→ **REQUIRED ACTION**:
Scan the data below and pick out the lines containing the word "with".

→ **INPUT MATERIAL**:
(* ===== verification/RopeSlice.v ===== *)
(** * Slicing and replacing

    The cursor of a rope walks its chunks by byte offset; what it passes over
    is the part of the text between the offsets. *)
From stdpp Require Import base numbers option list.
From Stdlib Require Import Lia.
From S2P Require Import Prelude SumTree SumTreeFacts SumTreeBulk Cursor CursorFacts CursorSeek.
From S2P Require Import CursorMove CursorIter Bits Utf8 Point Chunk ChunkFacts ChunkMeasures.
From S2P Require Import TextSummary ChunkPoints ChunkPointsFacts RopeTree Rope RopeBuild.
#[local] Opaque TREE_BASE av_cap.

(** The height of the tree that [slice] appends between its end parts; the
    append walks it with a cursor. *)
Definition middle_height (c : RopeCursor) (e : nat) : nat :=
  match (let* c1 := next (rc_chunks c) in Cursor.slice c1 e Right) with
  | Ret (m, _) => height m
  | _ => 0
  end.

(** ** Offsets *)
Lemma past_usize (k n : nat) : past_text k Right n = (n <=? k).
Proof.
  unfold past_text, cmp, nat_ord. destruct (Nat.compare_spec k n), (Nat.leb_spec n k); (done || lia).
Qed.

Lemma ge_usize (k : nat) l : valid l → length (chunks_text l) ≤ k → is_ge (seek_cmp k (measure (D := outcome nat) l)) = true.
Proof.
  intros Hv Hk. rewrite measure_text by done. unfold seek_cmp, text_target. cbn [outcome_ord].
  unfold cmp, nat_ord. cbn. by destruct (Nat.compare_spec k (length (chunks_text l))); [| lia|].
Qed.

(** ** Windows of the text *)
Section Window.
Context (r : Rope).
Hypothesis Hr : rope_wf r.
Abbreviation T := (rope_text r).

(** A part of the chunk at a split is that part of the text. *)
Lemma chunk_boundary_at p x l k :
  rope_chunks r = p ++ x :: l → length (chunks_text p) ≤ k ≤ length (chunks_text p) + length (ctext x) →
  str_is_char_boundary (ctext x) (k - length (chunks_text p)) = str_is_char_boundary T k.
Proof.
  intros Ei Hk. destruct Hr as (_ & [Hok _] & _). rewrite Ei in Hok. apply Forall_app in Hok as [_ Hok].
  unfold rope_text. rewrite Ei, chunks_text_app. apply chunks_text_utf8 in Hok as Hu.
  replace k with (length (chunks_text p) + (k - length (chunks_text p))) at 2 by lia.
  rewrite str_boundary_app by done. rewrite chunks_text_cons. apply Forall_cons in Hok as [_ Hok].
  symmetry. apply str_boundary_prefix; [by apply chunks_text_utf8|lia].
Qed.

Lemma text_window p x l k e :
  rope_chunks r = p ++ x :: l → length (chunks_text p) ≤ k ≤ e → e ≤ length (chunks_text p) + length (ctext x) →
  take (e - k) (drop k T) = take (e - k) (drop (k - length (chunks_text p)) (ctext x)).
Proof.
  intros Ei Hk He. unfold rope_text. rewrite Ei, chunks_text_app, chunks_text_cons.
  rewrite drop_app_ge by lia. rewrite drop_app_le by lia. rewrite take_app_le; [done|]. rewrite length_drop. lia.
Qed.

Lemma chunk_part p x l k e :
  rope_chunks r = p ++ x :: l → length (chunks_text p) ≤ k ≤ e → e ≤ length (chunks_text p) + length (ctext x) →
  str_is_char_boundary T k = true → str_is_char_boundary T e = true →
  let part := take (e - k) (drop k T) in
  chunk_slice x (k - length (chunks_text p)) (e - length (chunks_text p)) = Ret (chunk_of part) ∧
  chunk_ok (chunk_of part).
Proof.
  cbn zeta. intros Ei Hk He Hbk Hbe. pose proof Hr as (_ & [Hok _] & _). rewrite Ei in Hok.
  apply Forall_app in Hok as [_ [(Ex & Hu & Hl) _]%Forall_cons].
  rewrite <-(chunk_boundary_at p x l k) in Hbk by (done || lia).
  rewrite <-(chunk_boundary_at p x l e) in Hbe by (done || lia).
  rewrite (text_window p x l k e) by done. split.
  - rewrite Ex at 1. unfold chunk_slice, as_slice. rewrite slice_slice_spec by (done || lia).
    do 2 f_equal. f_equal. lia.
  - apply chunk_of_ok; [|rewrite length_take, length_drop; lia].
    destruct (utf8_split _ _ Hu Hbk) as (_ & Hd & _). apply utf8_split; [done|].
    rewrite <-(take_drop (k - length (chunks_text p)) (ctext x)) in Hbe.
    replace (e - length (chunks_text p)) with (length (take (k - length (chunks_text p)) (ctext x)) + (e - k)) in Hbe
      by (rewrite length_take; lia).
    by rewrite str_boundary_app in Hbe.
Qed.

Lemma filled_sub a b c : filled (a ++ b ++ c) → filled b.
Proof.
  intros H. destruct (decide (b ++ c = [])) as [E|Hne]; [apply app_nil in E as [-> _]; apply filled_nil|].
  apply filled_big_app in H as [_ H]; [|done]. by apply filled_l in H.
Qed.

Lemma chunk_end_boundary p x l :
  rope_chunks r = p ++ x :: l → str_is_char_boundary T (length (chunks_text p) + length (ctext x)) = true.
Proof.
  intros Ei. rewrite <-(chunk_boundary_at p x l) by (done || lia). rewrite Nat.add_comm, Nat.add_sub.
  apply str_boundary_end.
Qed.

Lemma chunk_start_boundary p l :
  rope_chunks r = p ++ l → str_is_char_boundary T (length (chunks_text p)) = true.
Proof.
  intros Ei. unfold rope_text. destruct Hr as (_ & [Hok _] & _). rewrite Ei in Hok. apply Forall_app in Hok as [_ Hok].
  rewrite Ei, chunks_text_app, <-(Nat.add_0_r (length (chunks_text p))). rewrite str_boundary_app; [done|].
  by apply chunks_text_utf8.
Qed.

Lemma take_drop_join a b c : a ≤ b ≤ c → c ≤ length T → take (b - a) (drop a T) ++ take (c - b) (drop b T) = take (c - a) (drop a T).
Proof.
  intros Hab Hc. replace (c - a) with ((b - a) + (c - b)) by lia. rewrite <-take_take_drop, drop_drop.
  do 3 f_equal. lia.
Qed.

End Window.

Section Slice.
Context (r : Rope).
Hypothesis Hr : rope_wf r.
Hypothesis Hh : height (chunks r) < STACK_CAP.

Abbreviation T := (rope_text r).
Abbreviation tree_cursor := (Cursor Chunk (outcome ChunkSummary) (outcome nat)).

(** The chunk cursor is at the split [p ++ l] of the chunks. *)
Definition at_split (c : tree_cursor) (p l : list Chunk) : Prop := cursor_at (chunks r) c p l.

Lemma at_split_items c p l : at_split c p l → rope_chunks r = p ++ l ∧ valid (p ++ l).
Proof. intros Hc%cursor_at_items. destruct Hr as (_ & Hv & _). unfold rope_chunks in *. rewrite <-Hc. done. Qed.

Lemma at_split_text c p l : at_split c p l → T = chunks_text p ++ chunks_text l.
Proof. intros Hc. apply at_split_items in Hc as [E _]. unfold rope_text. by rewrite E, chunks_text_app. Qed.

Lemma at_split_reads c p l :
  at_split c p l →
  chunk_start c = Ret (length (chunks_text p)) ∧ item c = Ret (head l) ∧
  chunk_end c = Ret (length (chunks_text p) + match l with x :: _ => length (ctext x) | [] => 0 end).
Proof.
  intros Hc. destruct (at_split_items _ _ _ Hc) as [_ Hv]. destruct Hr as (Hw & Hv' & _).
  split_and!; [|by eapply item_at|].
  - destruct Hc as (_ & _ & Hp & _). unfold chunk_start, start. rewrite Hp, measure_text; [done|by eapply valid_l].
  - unfold chunk_end. rewrite (end_at (chunks r) Hw Hh _ _ _ Hc). unfold end_of. destruct l as [|x l]; cbn [head from_option].
    + rewrite measure_text by (by eapply valid_l). cbn. by rewrite Nat.add_0_r.
    + rewrite measure_text by (rewrite cons_middle, app_assoc in Hv; by eapply valid_l). cbn.
      by rewrite chunks_text_app, chunks_text_single, length_app.
Qed.

(** ** The cursor of a rope *)
Definition rc_at (c : RopeCursor) (k : nat) : Prop :=
  rc_rope c = r ∧ rc_offset c = k ∧ k ≤ length T ∧ ∃ p l, at_split (rc_chunks c) p l ∧
    length (chunks_text p) ≤ k ∧
    (∀ x, head l = Some x → k ≤ length (chunks_text p) + length (ctext x)).

(** Seeking to an offset. *)
Lemma advance_to c p l k :
  at_split c p l ∨ (c = cursor_new (chunks r) ∧ p = [] ∧ l = rope_chunks r) →
  length (chunks_text p) ≤ k →
  ∃ p' l', advance (target_past (D := outcome nat) k Right) p l = (p', l') ∧ p' ++ l' = rope_chunks r ∧
    length (chunks_text p') ≤ k ∧
    (∀ x, head l' = Some x → k < length (chunks_text p') + length (ctext x)).
Proof.
  intros Hc Hk. assert (Hi : p ++ l = rope_chunks r ∧ valid (p ++ l)).
  { destruct Hc as [Hc|(-> & -> & ->)].
    - by destruct (at_split_items _ _ _ Hc) as [-> ?].
    - destruct Hr as (_ & ? & _). done. }
  destruct Hi as [Hi Hv]. destruct (advance _ p l) as [p' l'] eqn:E. exists p', l'.
  destruct (advance_split k Right p l p' l' Hv E) as (E1 & E2 & E3). rewrite E1. split_and!; [done|done| |].
  - destruct E2 as [->|E2]; [done|]. rewrite past_usize in E2. by apply Nat.leb_le in E2.
  - intros x Hx. specialize (E3 x Hx). rewrite past_usize in E3. apply Nat.leb_gt in E3.
    cbn in E3. by rewrite chunks_text_app, chunks_text_single, length_app in E3.
Qed.

Lemma at_new_text c p l :
  seekable_at (chunks r) c p l → at_split c p l ∨ (c = cursor_new (chunks r) ∧ p = [] ∧ l = rope_chunks r).
Proof. done. Qed.

Lemma seek_to c p l k :
  seekable_at (chunks r) c p l → length (chunks_text p) ≤ k →
  returns (seek_forward c k Right) (λ '(_, c'), ∃ p' l', at_split c' p' l' ∧
    length (chunks_text p') ≤ k ∧ (∀ x, head l' = Some x → k < length (chunks_text p') + length (ctext x))).
Proof.
  intros Hc Hk. pose proof Hr as (Hw & Hv & _).
  destruct (advance_to c p l k (at_new_text _ _ _ Hc) Hk) as (p' & l' & Ea & _ & H1 & H2).
  assert (Hvp : valid p).
  { destruct Hc as [Hc|(_ & -> & _)]; [|split; [constructor|done]]. apply at_split_items in Hc as [_ Hc]. by eapply valid_l. }
  eapply returns_mono.
  - apply (seek_forward_spec (chunks r) Hw Hv Hh k Right); [|done|by apply ge_usize].
    apply text_monotone_target; [done|apply key_monotone, (proj2 Hv)].
  - intros [b c']. rewrite Ea. intros [Hc' _]. by exists p', l'.
Qed.

Lemma rc_new k : k ≤ length T → returns (rope_cursor r k) (λ c, rc_at c k).
Proof.
  intros Hk. unfold rope_cursor, seek. change (reset (cursor_new (chunks r))) with (cursor_new (D := outcome nat) (chunks r)).
  destruct (seek_to (cursor_new (chunks r)) [] (rope_chunks r) k) as ([b c] & -> & p & l & Hc & H1 & H2);
    [by apply seekable_new|simpl; lia|].
  apply returns_Ret. split_and!; [done..|]. exists p, l. split_and!; [done|done|]. intros x Hx. specialize (H2 x Hx). lia.
Qed.

Lemma rc_assert_ok c k e : rc_at c k → k ≤ e ≤ length T → rc_assert c e = Ret tt.
Proof.
  intros (Er & Ek & _) He. unfold rc_assert. rewrite Er, Ek, rope_len_spec by done.
  destruct (Nat.leb_spec k e); [|lia]. simpl. destruct (Nat.leb_spec e (length T)); [done|lia].
Qed.

Lemma rc_seek_forward_spec c k e :
  rc_at c k → k ≤ e ≤ length T → returns (rc_seek_forward c e) (λ c', rc_at c' e).
Proof.
  intros Hc He. unfold rc_seek_forward. rewrite (rc_assert_ok c k e) by done.
  destruct Hc as (Er & _ & _ & p & l & Hs & H1 & _).
  destruct (seek_to (rc_chunks c) p l e) as ([b c'] & -> & p' & l' & Hc' & H3 & H4); [by left|lia|].
  apply returns_Ret. split_and!; [done|done|lia|]. exists p', l'. split_and!; [done|done|]. intros x Hx. specialize (H4 x Hx). lia.
Qed.

(** The middle of a slice is not deeper than a cursor's stack. *)
Definition shallow_slice (c : RopeCursor) (e : nat) : Prop := middle_height c e < STACK_CAP.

→ **SOLUTION TO THIS EXERCISE**:
    append walks it with a cursor. *)
  match (let* c1 := next (rc_chunks c) in Cursor.slice c1 e Right) with
  replace k with (length (chunks_text p) + (k - length (chunks_text p))) at 2 by lia.
    replace (e - length (chunks_text p)) with (length (take (k - length (chunks_text p)) (ctext x)) + (e - k)) in Hbe
  intros Hab Hc. replace (c - a) with ((b - a) + (c - b)) by lia. rewrite <-take_take_drop, drop_drop.
  chunk_end c = Ret (length (chunks_text p) + match l with x :: _ => length (ctext x) | [] => 0 end).
  intros Hk. unfold rope_cursor, seek. change (reset (cursor_new (chunks r))) with (cursor_new (D := outcome nat) (chunks r)).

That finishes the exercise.